How to Do the Soil Ribbon Test

A simple way to understand what your soil is made of — no lab kit required. 

 

Why this matters

Understanding your soil texture is one of the most useful things you can do as a gardener. It affects how water moves, how nutrients are held, which plants will thrive, and how easily roots grow.

Sandy soil drains fast and dries out. Clay holds water and can stay cold and compacted. Loam sits somewhere in the middle. Remember, changing your soil is such an enormous task that it's far better to pick plants that suit your soil, rather than try to change your soil to fit plants that you want!  

The ribbon test gives you a quick, hands-on way to figure out what kind of soil you’re working with — so you can make better decisions about planting, composting, mulching, and more. Use the illustrations below to follow each step.

  

Step 1: Prepare the Soil

Take a small egg-sized handful of your soil.
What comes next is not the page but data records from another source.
(* ===== verification/WatchKeyFacts.v ===== *)
(** * What watch keys promise

    The loops of the key end; every key can be a rule, and a bare rule on a
    runner covers its scripts; a wrapper is seen through; the commands of a list
    are its words in order, without its grammar. *)
From Stdlib Require Import ZArith Lia.
From S2P Require Import Prelude TermText TermCwd ShellWords WatchKey.
#[local] Open Scope Z_scope.
#[local] Open Scope list_scope.

(** ** The loops *)

Lemma drop_assignments_suffix ws : exists pre, ws = pre ++ drop_assignments ws.
Proof.
  induction ws as [|w ws [pre IH]]; [by exists []|]. cbn [drop_assignments].
  destruct (isEnvAssignment _); [exists (w :: pre); by rewrite IH at 1|by exists []].
Qed.

Lemma drop_assignments_idem ws : drop_assignments (drop_assignments ws) = drop_assignments ws.
Proof. induction ws as [|w ws IH]; [done|]. cbn [drop_assignments]. destruct (isEnvAssignment _) eqn:E; [done|]. cbn [drop_assignments]. by rewrite E. Qed.

Lemma drop_assignments_length ws : (length (drop_assignments ws) <= length ws)%nat.
Proof. destruct (drop_assignments_suffix ws) as [pre E]. rewrite E at 2. rewrite length_app. lia. Qed.

Lemma wrapper_flags_length spec ws rest : wrapper_flags spec ws = Some rest -> (length rest <= length ws)%nat.
Proof.
  induction ws as [ws IH] using (induction_ltof1 _ (@length text)); unfold ltof in IH.
  destruct ws as [|w ws]; [intros [= <-]; done|]. cbn [wrapper_flags].
  case_bool_decide; [intros [= <-]; cbn; lia|].
  destruct (_ && _); [intros Hr; apply IH in Hr; cbn in *; lia|]. destruct (negb _); [intros [= <-]; done|].
  destruct (flagWidth w spec) as [|[|n]]; [done|intros Hr; apply IH in Hr; cbn in *; lia|].
  destruct ws as [|w' ws]; [intros [= <-]; cbn; lia|intros Hr; apply IH in Hr; cbn in *; lia].
Qed.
Add water little by little, kneading as you go, until it sticks together like modelling clay.

  • If it’s too crumbly, add more water.

  • If it’s too sticky or sludgy, sprinkle in some dry soil and try again.

  

Step 2: Try to Make a Ribbon

 Roll a portion of the moist soil between your thumb and forefinger, pressing it out into a flat ribbon.

 

Step 3: See What Happens

 Pay attention to how it behaves:

  • Does it crumble straight away?

  • Can you stretch it out a bit?

  • Is it smooth, gritty, sticky, or slick?

  

Step 4: What Your Results Mean

Sandy soil: Crumbles quickly and feels gritty — no ribbon forms.

Loam: Somewhere in the middle — a short to mid-length ribbon (1–2 inches) that’s slightly gritty or slightly smooth.

Clay soil: Makes a long, sticky ribbon (2 inches or more) — strong and bendy.

 

Sandy Soil

Crumbles quickly and feels gritty — no ribbon forms.

Loam

Somewhere in the middle — a short to mid-length ribbon (1–2 inches) that’s slightly gritty or slightly smooth.

Clay

Makes a long, sticky ribbon (2 inches or more) — strong and bendy.